↓↓↓
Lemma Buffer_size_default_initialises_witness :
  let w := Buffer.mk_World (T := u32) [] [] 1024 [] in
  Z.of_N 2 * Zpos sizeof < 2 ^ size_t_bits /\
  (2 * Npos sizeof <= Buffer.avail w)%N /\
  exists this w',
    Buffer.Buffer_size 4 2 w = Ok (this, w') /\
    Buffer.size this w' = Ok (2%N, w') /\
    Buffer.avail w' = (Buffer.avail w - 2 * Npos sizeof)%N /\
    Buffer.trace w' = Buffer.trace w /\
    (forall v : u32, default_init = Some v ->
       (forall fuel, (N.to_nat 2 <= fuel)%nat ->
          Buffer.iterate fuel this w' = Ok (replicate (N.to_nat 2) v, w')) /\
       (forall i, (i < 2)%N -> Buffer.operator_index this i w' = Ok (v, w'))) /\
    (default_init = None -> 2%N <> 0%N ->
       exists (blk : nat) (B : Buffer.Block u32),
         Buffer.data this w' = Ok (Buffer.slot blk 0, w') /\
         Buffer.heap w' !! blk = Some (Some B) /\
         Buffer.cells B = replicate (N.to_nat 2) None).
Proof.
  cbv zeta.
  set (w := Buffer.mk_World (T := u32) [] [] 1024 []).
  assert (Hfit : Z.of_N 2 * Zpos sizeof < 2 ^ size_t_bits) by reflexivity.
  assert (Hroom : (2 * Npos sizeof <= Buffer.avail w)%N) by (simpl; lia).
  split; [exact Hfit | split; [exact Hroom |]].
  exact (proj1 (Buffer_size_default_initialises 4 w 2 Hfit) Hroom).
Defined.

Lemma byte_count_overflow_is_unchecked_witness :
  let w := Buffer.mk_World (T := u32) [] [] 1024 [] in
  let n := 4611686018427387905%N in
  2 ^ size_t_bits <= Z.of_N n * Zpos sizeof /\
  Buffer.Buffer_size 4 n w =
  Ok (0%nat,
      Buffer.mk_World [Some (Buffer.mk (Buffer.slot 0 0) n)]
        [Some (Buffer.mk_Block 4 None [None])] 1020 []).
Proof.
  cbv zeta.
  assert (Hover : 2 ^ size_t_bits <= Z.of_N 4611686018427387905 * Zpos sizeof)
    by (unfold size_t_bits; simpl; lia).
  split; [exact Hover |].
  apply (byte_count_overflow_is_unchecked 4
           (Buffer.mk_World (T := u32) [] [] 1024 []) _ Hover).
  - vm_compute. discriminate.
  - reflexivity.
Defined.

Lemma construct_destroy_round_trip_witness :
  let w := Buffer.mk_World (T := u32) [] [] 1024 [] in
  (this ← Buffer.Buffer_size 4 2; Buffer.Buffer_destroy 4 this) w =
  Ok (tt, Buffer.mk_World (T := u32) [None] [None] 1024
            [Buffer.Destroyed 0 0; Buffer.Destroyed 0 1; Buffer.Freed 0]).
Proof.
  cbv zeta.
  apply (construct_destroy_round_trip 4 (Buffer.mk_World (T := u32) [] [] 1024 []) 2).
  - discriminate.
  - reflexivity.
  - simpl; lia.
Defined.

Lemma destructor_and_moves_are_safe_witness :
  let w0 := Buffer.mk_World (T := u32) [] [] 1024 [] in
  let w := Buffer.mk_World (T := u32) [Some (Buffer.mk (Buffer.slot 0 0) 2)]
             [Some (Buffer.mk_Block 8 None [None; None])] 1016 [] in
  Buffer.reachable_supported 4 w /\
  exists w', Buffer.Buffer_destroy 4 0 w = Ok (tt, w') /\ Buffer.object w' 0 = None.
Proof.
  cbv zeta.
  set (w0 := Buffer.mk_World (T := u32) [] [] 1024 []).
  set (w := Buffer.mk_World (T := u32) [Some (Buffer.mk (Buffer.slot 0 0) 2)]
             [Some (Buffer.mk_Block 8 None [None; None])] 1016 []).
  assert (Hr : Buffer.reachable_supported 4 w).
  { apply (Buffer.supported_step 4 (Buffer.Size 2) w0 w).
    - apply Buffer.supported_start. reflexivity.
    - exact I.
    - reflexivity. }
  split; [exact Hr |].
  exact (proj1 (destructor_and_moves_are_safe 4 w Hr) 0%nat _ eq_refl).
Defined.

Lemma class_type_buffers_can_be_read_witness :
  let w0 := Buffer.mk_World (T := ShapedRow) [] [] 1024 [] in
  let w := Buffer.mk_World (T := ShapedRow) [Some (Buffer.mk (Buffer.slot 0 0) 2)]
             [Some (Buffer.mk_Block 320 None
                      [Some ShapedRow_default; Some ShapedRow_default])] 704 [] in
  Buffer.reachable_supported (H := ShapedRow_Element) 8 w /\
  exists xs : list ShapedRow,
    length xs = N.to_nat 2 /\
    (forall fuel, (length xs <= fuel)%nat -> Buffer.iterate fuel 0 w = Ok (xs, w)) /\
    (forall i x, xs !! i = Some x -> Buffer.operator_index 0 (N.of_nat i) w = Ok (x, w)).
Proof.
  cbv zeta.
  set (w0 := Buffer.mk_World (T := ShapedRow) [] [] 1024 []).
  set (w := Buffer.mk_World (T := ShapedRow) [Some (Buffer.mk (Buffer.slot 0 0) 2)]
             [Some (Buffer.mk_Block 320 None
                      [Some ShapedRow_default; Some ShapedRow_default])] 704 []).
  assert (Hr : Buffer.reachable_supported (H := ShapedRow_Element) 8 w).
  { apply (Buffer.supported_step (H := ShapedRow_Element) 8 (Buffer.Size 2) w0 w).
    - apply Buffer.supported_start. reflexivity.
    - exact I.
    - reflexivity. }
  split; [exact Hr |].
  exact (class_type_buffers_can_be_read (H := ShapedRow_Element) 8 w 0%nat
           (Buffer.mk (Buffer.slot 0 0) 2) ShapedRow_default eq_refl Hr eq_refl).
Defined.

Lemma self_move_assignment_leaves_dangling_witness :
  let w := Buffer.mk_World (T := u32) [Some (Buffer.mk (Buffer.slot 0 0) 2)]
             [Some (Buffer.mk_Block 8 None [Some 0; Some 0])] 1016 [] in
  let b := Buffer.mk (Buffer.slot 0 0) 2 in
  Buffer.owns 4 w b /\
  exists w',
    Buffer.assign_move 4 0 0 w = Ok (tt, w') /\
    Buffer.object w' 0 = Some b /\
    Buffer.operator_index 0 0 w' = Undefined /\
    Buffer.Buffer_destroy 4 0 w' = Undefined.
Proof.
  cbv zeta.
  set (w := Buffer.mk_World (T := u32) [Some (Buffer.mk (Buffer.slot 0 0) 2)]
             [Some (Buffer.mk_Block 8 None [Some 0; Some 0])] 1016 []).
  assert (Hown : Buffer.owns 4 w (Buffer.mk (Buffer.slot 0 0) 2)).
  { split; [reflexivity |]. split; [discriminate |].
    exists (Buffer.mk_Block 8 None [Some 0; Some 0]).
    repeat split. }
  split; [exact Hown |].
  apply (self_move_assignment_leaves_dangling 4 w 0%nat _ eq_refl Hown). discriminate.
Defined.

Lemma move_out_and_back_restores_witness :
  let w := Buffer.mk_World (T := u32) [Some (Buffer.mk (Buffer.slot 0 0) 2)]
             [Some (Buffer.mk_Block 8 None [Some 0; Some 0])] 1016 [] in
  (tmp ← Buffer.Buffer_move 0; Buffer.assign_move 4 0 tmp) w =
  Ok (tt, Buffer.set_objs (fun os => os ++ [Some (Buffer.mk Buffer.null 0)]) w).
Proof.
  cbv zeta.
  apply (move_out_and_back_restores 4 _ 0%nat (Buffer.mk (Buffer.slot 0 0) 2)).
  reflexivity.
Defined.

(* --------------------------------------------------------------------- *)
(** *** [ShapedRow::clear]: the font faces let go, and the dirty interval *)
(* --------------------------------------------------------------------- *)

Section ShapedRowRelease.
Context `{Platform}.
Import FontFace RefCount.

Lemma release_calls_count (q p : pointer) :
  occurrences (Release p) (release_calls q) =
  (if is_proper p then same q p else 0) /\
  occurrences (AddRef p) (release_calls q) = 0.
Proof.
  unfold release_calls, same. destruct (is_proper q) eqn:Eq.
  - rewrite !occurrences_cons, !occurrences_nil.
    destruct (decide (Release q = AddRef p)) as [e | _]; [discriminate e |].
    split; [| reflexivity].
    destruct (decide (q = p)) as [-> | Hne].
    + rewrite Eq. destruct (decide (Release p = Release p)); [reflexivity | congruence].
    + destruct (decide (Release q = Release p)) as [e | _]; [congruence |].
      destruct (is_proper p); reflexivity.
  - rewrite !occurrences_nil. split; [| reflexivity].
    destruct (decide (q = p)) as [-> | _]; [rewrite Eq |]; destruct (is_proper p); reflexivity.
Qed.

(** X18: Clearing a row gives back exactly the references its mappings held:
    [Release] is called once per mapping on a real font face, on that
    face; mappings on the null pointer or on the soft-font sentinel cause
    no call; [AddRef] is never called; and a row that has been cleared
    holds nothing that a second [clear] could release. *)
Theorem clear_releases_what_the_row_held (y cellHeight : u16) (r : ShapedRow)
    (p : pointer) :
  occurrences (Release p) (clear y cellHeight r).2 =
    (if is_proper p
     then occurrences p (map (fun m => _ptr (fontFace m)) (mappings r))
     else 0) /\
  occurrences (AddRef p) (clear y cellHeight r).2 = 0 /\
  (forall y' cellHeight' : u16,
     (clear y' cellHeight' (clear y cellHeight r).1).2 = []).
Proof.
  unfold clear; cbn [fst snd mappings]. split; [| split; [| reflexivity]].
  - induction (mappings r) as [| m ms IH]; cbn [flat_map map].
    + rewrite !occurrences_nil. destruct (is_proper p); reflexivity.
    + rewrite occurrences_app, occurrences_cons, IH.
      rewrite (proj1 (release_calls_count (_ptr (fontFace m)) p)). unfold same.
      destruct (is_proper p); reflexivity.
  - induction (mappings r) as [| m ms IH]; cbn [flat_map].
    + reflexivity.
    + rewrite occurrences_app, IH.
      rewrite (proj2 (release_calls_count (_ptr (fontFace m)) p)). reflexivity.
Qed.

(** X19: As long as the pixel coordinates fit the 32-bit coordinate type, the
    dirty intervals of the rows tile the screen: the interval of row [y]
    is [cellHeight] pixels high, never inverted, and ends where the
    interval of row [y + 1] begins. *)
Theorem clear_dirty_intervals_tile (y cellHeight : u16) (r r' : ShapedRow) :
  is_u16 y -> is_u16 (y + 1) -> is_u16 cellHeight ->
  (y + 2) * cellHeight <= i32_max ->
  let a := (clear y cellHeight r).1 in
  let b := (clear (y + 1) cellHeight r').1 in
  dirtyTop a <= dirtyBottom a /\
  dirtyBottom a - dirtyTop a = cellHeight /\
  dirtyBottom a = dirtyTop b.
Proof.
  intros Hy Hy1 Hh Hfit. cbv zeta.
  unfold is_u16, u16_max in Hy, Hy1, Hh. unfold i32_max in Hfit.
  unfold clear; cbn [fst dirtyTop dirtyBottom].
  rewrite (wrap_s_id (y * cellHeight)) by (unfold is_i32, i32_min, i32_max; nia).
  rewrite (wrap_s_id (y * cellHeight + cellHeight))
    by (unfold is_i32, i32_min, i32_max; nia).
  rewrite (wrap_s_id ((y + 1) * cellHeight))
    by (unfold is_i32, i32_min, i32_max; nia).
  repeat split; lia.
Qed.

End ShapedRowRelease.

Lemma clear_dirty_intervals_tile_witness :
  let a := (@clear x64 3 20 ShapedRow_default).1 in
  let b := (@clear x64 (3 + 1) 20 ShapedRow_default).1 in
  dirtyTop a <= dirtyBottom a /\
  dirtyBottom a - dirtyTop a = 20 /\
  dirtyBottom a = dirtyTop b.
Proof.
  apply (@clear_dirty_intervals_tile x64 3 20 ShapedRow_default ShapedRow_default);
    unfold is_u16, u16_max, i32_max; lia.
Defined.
↑↑↑
Work request: Using the data above, extract exactly the lines from the one that holds "exists xs : list" to the one that holds "8 (Buffer.Size 2) w0 w).", both ends included, and no others.

Task response:
  exists xs : list ShapedRow,
    length xs = N.to_nat 2 /\
    (forall fuel, (length xs <= fuel)%nat -> Buffer.iterate fuel 0 w = Ok (xs, w)) /\
    (forall i x, xs !! i = Some x -> Buffer.operator_index 0 (N.of_nat i) w = Ok (x, w)).
Proof.
  cbv zeta.
  set (w0 := Buffer.mk_World (T := ShapedRow) [] [] 1024 []).
  set (w := Buffer.mk_World (T := ShapedRow) [Some (Buffer.mk (Buffer.slot 0 0) 2)]
             [Some (Buffer.mk_Block 320 None
                      [Some ShapedRow_default; Some ShapedRow_default])] 704 []).
  assert (Hr : Buffer.reachable_supported (H := ShapedRow_Element) 8 w).
  { apply (Buffer.supported_step (H := ShapedRow_Element) 8 (Buffer.Size 2) w0 w).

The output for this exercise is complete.